EXERCISE INSTRUCTIONS - Copy each line of the data exactly. Leave nothing out.

-=-=-=-=-

(** An [X509IssuerSerial] group that lacks one of its two children makes
    the lookup of that child throw. *)
Lemma LoadXml_IssuerSerial_without_child (xel : Node) (this : KeyInfoX509Data) :
  find (is_element XmlSignature.ElementNames.X509IssuerName
          XmlSignature.NamespaceURI) (children xel) = None
  \/ find (is_element XmlSignature.ElementNames.X509SerialNumber
             XmlSignature.NamespaceURI) (children xel) = None ->
  exists n, LoadXml_IssuerSerial xel this
            = (this, Throw (XmlError ELEMENT_MISSING n)).
Proof.
  intros H. unfold LoadXml_IssuerSerial, bind, lift, static_GetChild.
  destruct (find (is_element XmlSignature.ElementNames.X509IssuerName
                    XmlSignature.NamespaceURI) (children xel)) as [i|].
  - destruct H as [H|H]; [discriminate H|]. rewrite H. eauto.
  - eauto.
Qed.


(** ** Populated instances *)

Lemma AddIssuerSerial_Some (this : KeyInfoX509Data) (i : jsstring)
    (sn : option jsstring) :
  AddIssuerSerial (Some i) sn this
    = (set_IssuerSerialList
         (Some (list_of (IssuerSerialList this)
                  ++ [{| issuerName := i; serialNumber := sn |}]))
         this,
       Normal tt).
Proof.
  destruct this as [e p crl isl skl snl certs k]. destruct isl; reflexivity.
Qed.

Lemma AddSubjectName_Normal (this : KeyInfoX509Data) (n : jsstring) :
  AddSubjectName n this
    = (set_SubjectNameList (Some (list_of (SubjectNameList this) ++ [n])) this,
       Normal tt).
Proof.
  destruct this as [e p crl isl skl snl certs k]. destruct snl; reflexivity.
Qed.

Lemma AddCertificate_Some (this : KeyInfoX509Data) (c : X509Certificate) :
  AddCertificate (Some c) this
    = (set_X509CertificateList
         (Some (list_of (X509CertificateList this) ++ [c])) this,
       Normal tt).
Proof.
  destruct this as [e p crl isl skl snl certs k]. destruct certs; reflexivity.
Qed.

Lemma app_one_not_nil {A} (l : list A) (x : A) : Some (l ++ [x]) <> Some [].
Proof. destruct l; discriminate. Qed.

Lemma lazily_allocated_new : lazily_allocated new_KeyInfoX509Data.
Proof.
  repeat split; try discriminate. exists []. split; [reflexivity|simpl; lia].
Qed.

Lemma lazily_allocated_call (c : Call) (this this' : KeyInfoX509Data) :
  lazily_allocated this -> call c this = (this', Normal tt) ->
  lazily_allocated this'.
Proof.
  intros (Hi & Hn & Hc & l & Hs & Hl) H.
  destruct c as [[c|]|[i|] sn|v|n|v]; unfold call in H.
  - rewrite AddCertificate_Some in H. injection H as <-.
    repeat split; try assumption; [apply app_one_not_nil|eauto].
  - discriminate H.
  - rewrite AddIssuerSerial_Some in H. injection H as <-.
    repeat split; try assumption; [apply app_one_not_nil|eauto].
  - discriminate H.
  - assert (Hv : exists b, this' = set_SubjectKeyIdList (Some [b]) this).
    { destruct this as [e p crl isl skl snl certs k]. simpl in Hs. subst skl.
      destruct v as [t|b]; cbn in H.
      - unfold AddSubjectKeyId, bind, gets, when, modify in H. cbn in H.
        destruct (Convert.FromBase64 t) as [b|]; cbn in H; [|discriminate H].
        injection H as <-. exists b. reflexivity.
      - injection H as <-. exists b. reflexivity. }
    destruct Hv as [b ->].
    repeat split; try assumption. exists [b]. split; [reflexivity|simpl; lia].
  - rewrite AddSubjectName_Normal in H. injection H as <-.
    repeat split; try assumption; [apply app_one_not_nil|eauto].
  - injection H as <-. repeat split; try assumption. eauto.
Qed.

Lemma populated_lazily_allocated (this : KeyInfoX509Data) :
  populated this -> lazily_allocated this.
Proof.
  induction 1 as [|c this this' _ IH H].
  - apply lazily_allocated_new.
  - exact (lazily_allocated_call c this this' IH H).
Qed.

(** ** Reading back the element GetXml builds *)

Lemma textContent_text_nodes ns p n (s : jsstring) :
  textContent (Element ns p n (text_nodes (Some s))) = s.
Proof. destruct s; simpl; [reflexivity|now rewrite app_nil_r]. Qed.

Lemma truthy_nonempty (s : jsstring) : truthy s = nonempty s.
Proof. reflexivity. Qed.

Lemma filter_map_all {A} (f : A -> Node) (g : Node -> bool) (l : list A) :
  (forall x, g (f x) = true) -> filter g (map f l) = map f l.
Proof.
  intros H. induction l as [|x l IH]; simpl; [reflexivity|].
  now rewrite H, IH.
Qed.

Lemma filter_map_none {A} (f : A -> Node) (g : Node -> bool) (l : list A) :
  (forall x, g (f x) = false) -> filter g (map f l) = [].
Proof.
  intros H. apply filter_nil. intros y Hy. apply in_map_iff in Hy.
  destruct Hy as (x & <- & _). apply H.
Qed.

Lemma find_app_none {A} (g : A -> bool) (l1 l2 : list A) :
  filter g l1 = [] -> find g (l1 ++ l2) = find g l2.
Proof.
  induction l1 as [|x l1 IH]; simpl; [reflexivity|].
  destruct (g x); [discriminate|exact IH].
Qed.

Lemma jsstring_eqb_true (a b : jsstring) : jsstring_eqb a b = true -> a = b.
Proof.
  unfold jsstring_eqb. destruct (list_eq_dec N.eq_dec a b); congruence.
Qed.

Ltac by_name Hcrl :=
  rewrite !filter_app;
  repeat first [ rewrite filter_map_all by (intros ?; reflexivity)
               | rewrite filter_map_none by (intros ?; reflexivity) ];
  rewrite Hcrl by discriminate;
  cbn [app]; rewrite ?app_nil_r; reflexivity.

-=-=-=-=-

REPLY TO THE TASK -
(** An [X509IssuerSerial] group that lacks one of its two children makes
    the lookup of that child throw. *)
Lemma LoadXml_IssuerSerial_without_child (xel : Node) (this : KeyInfoX509Data) :
  find (is_element XmlSignature.ElementNames.X509IssuerName
          XmlSignature.NamespaceURI) (children xel) = None
  \/ find (is_element XmlSignature.ElementNames.X509SerialNumber
             XmlSignature.NamespaceURI) (children xel) = None ->
  exists n, LoadXml_IssuerSerial xel this
            = (this, Throw (XmlError ELEMENT_MISSING n)).
Proof.
  intros H. unfold LoadXml_IssuerSerial, bind, lift, static_GetChild.
  destruct (find (is_element XmlSignature.ElementNames.X509IssuerName
                    XmlSignature.NamespaceURI) (children xel)) as [i|].
  - destruct H as [H|H]; [discriminate H|]. rewrite H. eauto.
  - eauto.
Qed.


(** ** Populated instances *)

Lemma AddIssuerSerial_Some (this : KeyInfoX509Data) (i : jsstring)
    (sn : option jsstring) :
  AddIssuerSerial (Some i) sn this
    = (set_IssuerSerialList
         (Some (list_of (IssuerSerialList this)
                  ++ [{| issuerName := i; serialNumber := sn |}]))
         this,
       Normal tt).
Proof.
  destruct this as [e p crl isl skl snl certs k]. destruct isl; reflexivity.
Qed.

Lemma AddSubjectName_Normal (this : KeyInfoX509Data) (n : jsstring) :
  AddSubjectName n this
    = (set_SubjectNameList (Some (list_of (SubjectNameList this) ++ [n])) this,
       Normal tt).
Proof.
  destruct this as [e p crl isl skl snl certs k]. destruct snl; reflexivity.
Qed.

Lemma AddCertificate_Some (this : KeyInfoX509Data) (c : X509Certificate) :
  AddCertificate (Some c) this
    = (set_X509CertificateList
         (Some (list_of (X509CertificateList this) ++ [c])) this,
       Normal tt).
Proof.
  destruct this as [e p crl isl skl snl certs k]. destruct certs; reflexivity.
Qed.

Lemma app_one_not_nil {A} (l : list A) (x : A) : Some (l ++ [x]) <> Some [].
Proof. destruct l; discriminate. Qed.

Lemma lazily_allocated_new : lazily_allocated new_KeyInfoX509Data.
Proof.
  repeat split; try discriminate. exists []. split; [reflexivity|simpl; lia].
Qed.

Lemma lazily_allocated_call (c : Call) (this this' : KeyInfoX509Data) :
  lazily_allocated this -> call c this = (this', Normal tt) ->
  lazily_allocated this'.
Proof.
  intros (Hi & Hn & Hc & l & Hs & Hl) H.
  destruct c as [[c|]|[i|] sn|v|n|v]; unfold call in H.
  - rewrite AddCertificate_Some in H. injection H as <-.
    repeat split; try assumption; [apply app_one_not_nil|eauto].
  - discriminate H.
  - rewrite AddIssuerSerial_Some in H. injection H as <-.
    repeat split; try assumption; [apply app_one_not_nil|eauto].
  - discriminate H.
  - assert (Hv : exists b, this' = set_SubjectKeyIdList (Some [b]) this).
    { destruct this as [e p crl isl skl snl certs k]. simpl in Hs. subst skl.
      destruct v as [t|b]; cbn in H.
      - unfold AddSubjectKeyId, bind, gets, when, modify in H. cbn in H.
        destruct (Convert.FromBase64 t) as [b|]; cbn in H; [|discriminate H].
        injection H as <-. exists b. reflexivity.
      - injection H as <-. exists b. reflexivity. }
    destruct Hv as [b ->].
    repeat split; try assumption. exists [b]. split; [reflexivity|simpl; lia].
  - rewrite AddSubjectName_Normal in H. injection H as <-.
    repeat split; try assumption; [apply app_one_not_nil|eauto].
  - injection H as <-. repeat split; try assumption. eauto.
Qed.

Lemma populated_lazily_allocated (this : KeyInfoX509Data) :
  populated this -> lazily_allocated this.
Proof.
  induction 1 as [|c this this' _ IH H].
  - apply lazily_allocated_new.
  - exact (lazily_allocated_call c this this' IH H).
Qed.

(** ** Reading back the element GetXml builds *)

Lemma textContent_text_nodes ns p n (s : jsstring) :
  textContent (Element ns p n (text_nodes (Some s))) = s.
Proof. destruct s; simpl; [reflexivity|now rewrite app_nil_r]. Qed.

Lemma truthy_nonempty (s : jsstring) : truthy s = nonempty s.
Proof. reflexivity. Qed.

Lemma filter_map_all {A} (f : A -> Node) (g : Node -> bool) (l : list A) :
  (forall x, g (f x) = true) -> filter g (map f l) = map f l.
Proof.
  intros H. induction l as [|x l IH]; simpl; [reflexivity|].
  now rewrite H, IH.
Qed.

Lemma filter_map_none {A} (f : A -> Node) (g : Node -> bool) (l : list A) :
  (forall x, g (f x) = false) -> filter g (map f l) = [].
Proof.
  intros H. apply filter_nil. intros y Hy. apply in_map_iff in Hy.
  destruct Hy as (x & <- & _). apply H.
Qed.

Lemma find_app_none {A} (g : A -> bool) (l1 l2 : list A) :
  filter g l1 = [] -> find g (l1 ++ l2) = find g l2.
Proof.
  induction l1 as [|x l1 IH]; simpl; [reflexivity|].
  destruct (g x); [discriminate|exact IH].
Qed.

Lemma jsstring_eqb_true (a b : jsstring) : jsstring_eqb a b = true -> a = b.
Proof.
  unfold jsstring_eqb. destruct (list_eq_dec N.eq_dec a b); congruence.
Qed.

Ltac by_name Hcrl :=
  rewrite !filter_app;
  repeat first [ rewrite filter_map_all by (intros ?; reflexivity)
               | rewrite filter_map_none by (intros ?; reflexivity) ];
  rewrite Hcrl by discriminate;
  cbn [app]; rewrite ?app_nil_r; reflexivity.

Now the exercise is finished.